The 143-gram device has a 2,050mAh battery inside, and will come in either single-SIM or dual-SIM configurations, depending on where it’s released. Samsung will sell the Z4 in black, gold, and silver color schemes.
What about Tizen 3.0 — what’s new inside? The bulk of Tizen 3.0’s new features focus on performance. According to early developer notes, the update packs Khronos’ Vulkan graphics API, which minimizes overhead and reduces CPU load, and the speedy open-source web runtime Crosswalk. There’s support for 64-bit Intel and ARM CPUs, too, which Samsung says should boost CPU-intensive apps like video editors and games.
That’s not all that’s new in Tizen 3.0. It supports multiple users on a single device, and voice commands via S Voice. And new recognition APIs support facial detection and image recognition. Samsung’s also improved Tizen’s security features.
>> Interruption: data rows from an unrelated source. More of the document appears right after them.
(** * translate_wav.py: a shallow embedding and its properties

    The program submits a WAV recording to a cloud speech-translation
    session, collects the finalized translations through callbacks, and
    optionally writes them to a text file.

    Layout of the development:
    - [PyStr]: Python [str] values as sequences of code points, with the
      few string operations the program uses and the UTF-8 codec used by
      [open(..., encoding="utf-8")];
    - [Sdk]: the data the speech SDK hands to the callbacks;
    - [Collector]: the four callbacks of [translate_wav] and the state
      they close over;
    - [Driver]: the busy-wait loop against a collaborator that delivers
      events on its own schedule;
    - [Run]: [translate_wav] itself, in a small monad over the file
      system and an effect trace;
    - [Script]: the module's top-level statements and name resolution;
    - [Spec]: the collector as the specification words it;
    - [Sample]: concrete hosts, files, sessions and interpreters. *)

From Stdlib Require Import Ascii String.
From stdpp Require Import gmap strings list fin_maps.

Set Warnings "-register-all".

Local Open Scope N_scope.

(* ===================================================================== *)
(** ** Python strings *)
(* ===================================================================== *)

Module PyStr.

(** A Python [str] is a sequence of Unicode code points. *)
Abbreviation str := (list N).

(** An ASCII literal of the source, as a [str]. *)
Definition lit (s : string) : str :=
  List.map N_of_ascii (list_ascii_of_string s).

(** Truth value of a [str] in a condition: non-empty. *)
Definition truthy (s : str) : bool :=
  match s with
  | [] => false
  | _ :: _ => true
  end.

(** Truth value of [x] where [x] is [None] or a [str]. *)
Definition truthy_opt (o : option str) : bool :=
  match o with
  | None => false
  | Some s => truthy s
  end.

(** [sep.join(parts)] *)
Fixpoint join (sep : str) (parts : list str) : str :=
  match parts with
  | [] => []
  | [p] => p
  | p :: rest => p ++ sep ++ join sep rest
  end.

Fixpoint starts_with (s p : str) : bool :=
  match p, s with
  | [], _ => true
  | _ :: _, [] => false
  | c :: p', d :: s' => N.eqb c d && starts_with s' p'
  end.

(** [p in s] *)
Fixpoint contains (s p : str) : bool :=
  starts_with s p ||
  match s with
  | [] => false
  | _ :: s' => contains s' p
  end.

(** The line feed character, ["\n"]. *)
Definition LF : str := [10].

(** *** The UTF-8 codec *)

Definition byte_of_N (n : N) : Byte.byte :=
  match Byte.of_N (n mod 256) with
  | Some b => b
  | None => Byte.x00
  end.

Definition continuation (n : N) : Byte.byte :=
  byte_of_N (N.lor 128 (N.land n 63)).

(** One code point; surrogates (and anything above U+10FFFF) have no
    encoding, which the codec reports as [UnicodeEncodeError]. *)
Definition utf8_encode_cp (c : N) : option (list Byte.byte) :=
  if c <? 128 then Some [byte_of_N c]
  else if c <? 2048 then
    Some [byte_of_N (N.lor 192 (N.shiftr c 6)); continuation c]
  else if c <? 65536 then
    if (55296 <=? c) && (c <=? 57343) then None
    else Some [byte_of_N (N.lor 224 (N.shiftr c 12));
               continuation (N.shiftr c 6); continuation c]
  else if c <? 1114112 then
    Some [byte_of_N (N.lor 240 (N.shiftr c 18));
          continuation (N.shiftr c 12);
          continuation (N.shiftr c 6); continuation c]
  else None.

Fixpoint utf8_encode (s : str) : option (list Byte.byte) :=
  match s with
  | [] => Some []
  | c :: s' =>
      match utf8_encode_cp c, utf8_encode s' with
      | Some b, Some bs => Some (b ++ bs)
      | _, _ => None
      end
  end.

(** Text-mode files opened with the default [newline=None] write every
    ["\n"] as the platform's line separator [os.linesep]. *)
Definition translate_newlines (linesep : str) (s : str) : str :=
  flat_map (fun c => if c =? 10 then linesep else [c]) s.

End PyStr.

Import PyStr.

(* ===================================================================== *)
(** ** What the SDK hands to the callbacks *)
(* ===================================================================== *)

Module Sdk.

(** [speechsdk.ResultReason], the members a recognizer can report. *)
Inductive ResultReason :=
  | NoMatch
  | ReasonCanceled
  | RecognizingSpeech
  | RecognizedSpeech
  | TranslatingSpeech
  | TranslatedSpeech.

(** [speechsdk.CancellationReason] *)
Inductive CancellationReason :=
  | Error
  | EndOfStream
  | CancelledByUser.

(** [evt.result] of a recognition event: [text] may be [None] or a
    [str]; [translations] is a dict from target language code to text. *)
Record result := {
  reason : ResultReason;
  text : option str;
  translations : gmap str str
}.

(** An event raised by the recognizer, named after the signal that
    carries it.  Signals without a connected callback are [Unhandled]. *)
Inductive event :=
  | Recognizing (r : result)
  | Recognized (r : result)
  | Canceled (why : CancellationReason) (error_details : str)
  | SessionStopped
  | Unhandled.

#[global] Instance ResultReason_eq_dec : EqDecision ResultReason.
Proof. solve_decision. Defined.

#[global] Instance CancellationReason_eq_dec : EqDecision CancellationReason.
Proof. solve_decision. Defined.

End Sdk.

Import Sdk.

(* ===================================================================== *)
(** ** Console output *)
(* ===================================================================== *)

(** Each [print] of the source, with the values its f-string formats. *)
Inductive console_line :=
  | LineSrc (src_text : str)                       (* [SRC] ... *)
  | LineTgt (target_language tgt_text : str)       (* [LANG] ...\n *)
  | LineSrcOnly (text : str)                       (* [SRC only] ...\n *)
  | LineCanceled (why : CancellationReason)        (* Canceled: ... *)
  | LineErrorDetails (error_details : str)         (* Error details: ... *)
  | LineStarting                                   (* Starting translation... *)
  | LineSaved (output_txt : str).                  (* Saved translated text *)

(* ===================================================================== *)
(** ** The event collector: the callbacks and their closure state *)
(* ===================================================================== *)

Module Collector.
It introduces a “new security model” that simplifies “policy management,” an “anti-virus framework” and “privacy guard” that aim to ensure rogue applications don’t gain access to personal information.
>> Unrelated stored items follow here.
(** * Intraday open-breakout backtest: a shallow embedding and its properties

    The development follows [btc_backtest_intraday_open_breakout2_2tradeperday.py].
    A price table is a list of candles in row order, timestamps are whole
    seconds since the epoch, and prices are exact rationals: the arithmetic of
    the script ([*], [+], [-], comparisons) is carried out in [Q], so rounding
    of binary floating point is not part of the model. *)

From Stdlib Require Import List ZArith QArith Bool Lia.
From Stdlib Require Import Sorting.Sorted Sorting.Permutation.
Import ListNotations.

Open Scope Z_scope.

(** ** Data model *)

(** One price bar: the [time] column and the four price columns. *)
Record Candle : Type := mkCandle {
  time : Z;
  open : Q;
  high : Q;
  low : Q;
  close : Q
}.

Inductive TradeType : Type := LONG | SHORT.

(** One row of the trade table; the fields are the keys of the dictionaries
    appended to [trades].  [Date] is the calendar day as a day number (the
    script stores the timestamp of its midnight, which orders the same way);
    the column [Type] is named [Type_] here. *)
Record Trade : Type := mkTrade {
  Date : Z;
  Type_ : TradeType;
  Entry : Q;
  Exit : Q;
  PnL : Q;
  StopHit : bool;
  EntryTime : Z;
  ExitTime : Z
}.

Record Metrics : Type := mkMetrics {
  Total_PnL : Q;
  Max_Drawdown : Q;
  Total_Trades : Z;
  Win_Rate_pct : Q;
  Avg_PnL : Q
}.

(** ** Timestamps: calendar date and time of day *)

Definition day_seconds : Z := 86400.

(** [df.index.date]: the calendar day of a timestamp, as a day number. *)
Definition date_of (ts : Z) : Z := ts / day_seconds.

(** Seconds since midnight, the quantity [between_time] compares. *)
Definition time_of_day (ts : Z) : Z := ts mod day_seconds.

Definition trade_date (c : Candle) : Z := date_of (time c).

(** ** Table operations used by the script *)

Section Sorting.
Context {A : Type} (leb : A -> A -> bool).

Fixpoint insert_sorted (x : A) (l : list A) : list A :=
  match l with
  | [] => [x]
  | y :: r => if leb x y then x :: l else y :: insert_sorted x r
  end.

(** Stable sort: an element is placed before the first one it does not
    exceed, so rows with equal keys keep their relative order. *)
Fixpoint stable_sort (l : list A) : list A :=
  match l with
  | [] => []
  | x :: r => insert_sorted x (stable_sort r)
  end.
End Sorting.

Fixpoint dropwhile {A : Type} (p : A -> bool) (l : list A) : list A :=
  match l with
  | [] => []
  | x :: r => if p x then dropwhile p r else l
  end.

(** [df.set_index("time").sort_index()].  Rows with equal times keep their
    table order here; a table whose times are distinct has one sorted order
    only. *)
Definition sort_index (df : list Candle) : list Candle :=
  stable_sort (fun a b => time a <=? time b) df.

(** The group keys of [df.groupby("trade_date")]: the distinct dates in
    ascending order. *)
Definition group_keys (df : list Candle) : list Z :=
  stable_sort Z.leb (nodup Z.eq_dec (map trade_date df)).

(** [df.groupby("trade_date")]: one pair per key, rows in table order. *)
Definition groupby_trade_date (df : list Candle) : list (Z * list Candle) :=
  map (fun day => (day, filter (fun c => trade_date c =? day) df))
      (group_keys df).

(** The row mask of [between_time(start_time, end_time)], both ends included;
    a window with [start_time > end_time] wraps around midnight. *)
Definition in_window (start_time end_time t : Z) : bool :=
  if start_time <=? end_time
  then (start_time <=? t) && (t <=? end_time)
  else (start_time <=? t) || (t <=? end_time).

Definition between_time (start_time end_time : Z) (rows : list Candle)
  : list Candle :=
  filter (fun c => in_window start_time end_time (time_of_day (time c))) rows.

(** [day_data.loc[ts:]] on a table whose index is sorted: the rows from the
    first one whose time is not below [ts]. *)
Definition loc_from (ts : Z) (rows : list Candle) : list Candle :=
  dropwhile (fun c => time c <? ts) rows.

(** [.iloc[1:]]. *)
Definition iloc_from1 (rows : list Candle) : list Candle := tl rows.

(** ** The breakout simulator *)

Open Scope Q_scope.

(** The loop "find first trigger": entry price, trigger time, direction and
    stop level of the first candle that touches a trigger, LONG tested first. *)
Fixpoint find_trigger (long_trigger short_trigger sl_pct : Q)
    (rows : list Candle) : option (Q * Z * TradeType * Q) :=
  match rows with
  | [] => None
  | row :: rest =>
      if Qle_bool long_trigger (high row) then
        Some (long_trigger, time row, LONG, long_trigger * (1 - sl_pct))
      else if Qle_bool (low row) short_trigger then
        Some (short_trigger, time row, SHORT, short_trigger * (1 + sl_pct))
      else find_trigger long_trigger short_trigger sl_pct rest
  end.

(** The loop "check stoploss": exit price and time of the first candle of
    [after] that touches the stop, if any. *)
Fixpoint find_stop (trade_type : TradeType) (sl : Q) (after : list Candle)
  : option (Q * Z) :=
  match after with
  | [] => None
  | row :: rest =>
      match trade_type with
      | LONG => if Qle_bool (low row) sl then Some (sl, time row)
                else find_stop trade_type sl rest
      | SHORT => if Qle_bool sl (high row) then Some (sl, time row)
                 else find_stop trade_type sl rest
      end
  end.

(** Exit of a position entered at [trigger_ts]: the stop if it is touched on
    a later row, otherwise the close and time of the last row of the day.
    [first] stands for [day_data.iloc[0]] and is only the default of [last]. *)
Definition manage_exit (trade_type : TradeType) (sl : Q) (trigger_ts : Z)
    (first : Candle) (day_data : list Candle) : Q * Z * bool :=
  let after := iloc_from1 (loc_from trigger_ts day_data) in
  match find_stop trade_type sl after with
  | Some (exit_price, exit_ts) => (exit_price, exit_ts, true)
  | None => (close (last day_data first), time (last day_data first), false)
  end.

Definition pnl_of (trade_type : TradeType) (entry exit_price : Q) : Q :=
  match trade_type with
  | LONG => exit_price - entry
  | SHORT => entry - exit_price
  end.

Definition opposite (trade_type : TradeType) : TradeType :=
  match trade_type with LONG => SHORT | SHORT => LONG end.

(** Body of the per-day loop of [backtest_intraday_open_breakout]: the trades
    appended for one day. *)
Definition day_trades (pct sl_pct : Q) (day : Z) (day_data : list Candle)
  : list Trade :=
  match day_data with
  | [] => []
  | first :: _ =>
      let day_open := open first in
      let long_trigger := day_open * (1 + pct) in
      let short_trigger := day_open * (1 - pct) in
      match find_trigger long_trigger short_trigger sl_pct day_data with
      | None => []
      | Some (entry, trigger_ts, trade_type, sl) =>
          let '(exit_price, exit_ts, stop_hit) :=
            manage_exit trade_type sl trigger_ts first day_data in
          let pnl := pnl_of trade_type entry exit_price in
          [mkTrade day trade_type entry exit_price pnl stop_hit
                   trigger_ts exit_ts]
      end
  end.

(** Body of the per-day loop of [backtest_intraday_open_breakout2]: the first
    trade, then the reversal when the stop was hit and [trade_count < 2]. *)
Definition day_trades2 (pct sl_pct : Q) (day : Z) (day_data : list Candle)
  : list Trade :=
  match day_data with
  | [] => []
  | first :: _ =>
      let day_open := open first in
      let long_trigger := day_open * (1 + pct) in
      let short_trigger := day_open * (1 - pct) in
      let trade_count := 0%nat in
      match find_trigger long_trigger short_trigger sl_pct day_data with
      | None => []
      | Some (entry, trigger_ts, trade_type, sl) =>
          let '(exit_price, exit_ts, stop_hit) :=
            manage_exit trade_type sl trigger_ts first day_data in
          let pnl := pnl_of trade_type entry exit_price in
          let trade1 := mkTrade day trade_type entry exit_price pnl stop_hit
                                trigger_ts exit_ts in
          let trade_count := S trade_count in
          if stop_hit && (trade_count <? 2)%nat then
            let opposite_type := opposite trade_type in
            let opp_entry := exit_price in
            let opp_trigger_ts := exit_ts in
            let opp_sl := match opposite_type with
                          | LONG => opp_entry * (1 - sl_pct)
                          | SHORT => opp_entry * (1 + sl_pct)
                          end in
            let '(opp_exit_price, opp_exit_ts, opp_stop_hit) :=
              manage_exit opposite_type opp_sl opp_trigger_ts first day_data in
            let pnl2 := pnl_of opposite_type opp_entry opp_exit_price in
            [trade1;
             mkTrade day opposite_type opp_entry opp_exit_price pnl2
                     opp_stop_hit opp_trigger_ts opp_exit_ts]
          else [trade1]
      end
  end.

(** ** The ledger aggregator *)

Definition Qminb (a b : Q) : Q := if Qle_bool a b then a else b.
Definition Qmaxb (a b : Q) : Q := if Qle_bool a b then b else a.

Definition sumQ (l : list Q) : Q := fold_left Qplus l 0.

(** Running fold: [scan f a [x1; x2; ...] = [f a x1; f (f a x1) x2; ...]]. *)
Fixpoint scan (f : Q -> Q -> Q) (acc : Q) (l : list Q) : list Q :=
  match l with
  | [] => []
  | x :: r => f acc x :: scan f (f acc x) r
  end.

Definition cumsum (l : list Q) : list Q :=
  match l with [] => [] | x :: r => x :: scan Qplus x r end.

Definition cummax (l : list Q) : list Q :=
  match l with [] => [] | x :: r => x :: scan Qmaxb x r end.

Definition list_min (l : list Q) : Q :=
  match l with [] => 0 | x :: r => fold_left Qminb r x end.

Definition sub_lists (l1 l2 : list Q) : list Q :=
  map (fun p => fst p - snd p) (combine l1 l2).

Definition count_wins (pnls : list Q) : nat :=
  length (filter (fun p => negb (Qle_bool p 0)) pnls).

Definition zero_metrics : Metrics := mkMetrics 0 0 0%Z 0 0.

(** The block under the comment "metrics", on a non-empty trade table. *)
Definition compute_metrics (trades_df : list Trade) : Metrics :=
  let pnls := map PnL trades_df in
  let total_pnl := sumQ pnls in
  let cumulative := cumsum pnls in
  let running_max := cummax cumulative in
  let drawdown := sub_lists cumulative running_max in
  let max_dd := list_min drawdown in
  let total_trades := Z.of_nat (length trades_df) in
  let win_rate :=
    inject_Z (Z.of_nat (count_wins pnls)) / inject_Z total_trades * 100 in
  let avg_pnl := total_pnl / inject_Z total_trades in
  mkMetrics total_pnl max_dd total_trades win_rate avg_pnl.

(** ** The two backtests *)

Definition date_leb (a b : Trade) : bool := (Date a <=? Date b)%Z.

Definition date_entry_leb (a b : Trade) : bool :=
  (Date a <? Date b)%Z || ((Date a =? Date b)%Z && (EntryTime a <=? EntryTime b)%Z).

Definition normalize_sl (pct : Q) (sl_pct : option Q) : Q :=
  match sl_pct with None => pct | Some s => s end.

(** The sessions of a run: every day of the table with its rows inside the
    trading window. *)
Definition sessions (hist_df : list Candle) (start_time end_time : Z)
  : list (Z * list Candle) :=
  map (fun g => (fst g, between_time start_time end_time (snd g)))
      (groupby_trade_date (sort_index hist_df)).

(** The list [trades] when the loop over the days ends. *)
Definition emitted (hist_df : list Candle) (pct : Q) (sl_pct : option Q)
    (start_time end_time : Z) : list Trade :=
  flat_map (fun s => day_trades pct (normalize_sl pct sl_pct) (fst s) (snd s))
           (sessions hist_df start_time end_time).

Definition emitted2 (hist_df : list Candle) (pct : Q) (sl_pct : option Q)
    (start_time end_time : Z) : list Trade :=
  flat_map (fun s => day_trades2 pct (normalize_sl pct sl_pct) (fst s) (snd s))
           (sessions hist_df start_time end_time).

Definition backtest_intraday_open_breakout (hist_df : list Candle) (pct : Q)
    (sl_pct : option Q) (start_time end_time : Z) : list Trade * Metrics :=
  match emitted hist_df pct sl_pct start_time end_time with
  | [] => ([], zero_metrics)
  | trades =>
      let trades_df := stable_sort date_leb trades in
      (trades_df, compute_metrics trades_df)
  end.

Definition backtest_intraday_open_breakout2 (hist_df : list Candle) (pct : Q)
    (sl_pct : option Q) (start_time end_time : Z) : list Trade * Metrics :=
  match emitted2 hist_df pct sl_pct start_time end_time with
  | [] => ([], zero_metrics)
  | trades =>
      let trades_df := stable_sort date_entry_leb trades in
      (trades_df, compute_metrics trades_df)
  end.

(** Defaults of the keyword arguments: [pct=0.005], ["0:15"] (or ["00:15"])
    and ["23:35"]. *)
Definition default_pct : Q := 0.005.
Definition default_start_time : Z := (15 * 60)%Z.
Definition default_end_time : Z := (23 * 3600 + 35 * 60)%Z.

(** ** [filter_by_date] *)

(** A table with an explicit row index, as [filter_by_date] receives it. *)
Definition Frame : Type := list (Z * Candle).

(** Midnight of a calendar day: the timestamp a ["YYYY-MM-DD"] string denotes
    when it is compared with the [time] column. *)
Definition midnight (day : Z) : Z := (day * day_seconds)%Z.

(** [reset_index(drop=True)]. *)
Definition reset_index (rows : list Candle) : Frame :=
  combine (map Z.of_nat (seq 0 (length rows))) rows.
That’s encouraging news in light of an April report that said Tizen contains as many as 40 unknown bugs, or zero-days, that could allow a cyber criminal to hack devices without needing to physically access them. One vulnerability involving TizenStore, Tizen’s app store, could let a hacker pack malicious code in a software update. In response to the report, Samsung said it was working on addressing the exploits. And based on what we’ve seen of Tizen 3.0, that certainly seems to be the case.
What makes the Z4 and Tizen 3.0 easy to use? Samsung says it’s easy to add shortcuts to frequently used features, which can be activated without returning to the home screen. These include call features, the torch app, and music functions. A battery manager helps stretch out standby time by letting you tailor power consumption needs to your expected use. Additionally, gesture recognition and voice control features for the camera.
Where to buy the Samsung Z4
Samsung’s Tizen phones are primarily aimed at developing markets, where its Galaxy Android phones are often prohibitively expensive. The Z4 has been announced for India, where it will go on sale May 19, at an equivalent local cost of around $90. Additional markets will be confirmed in the future, but don’t expect the U.S. to be among them.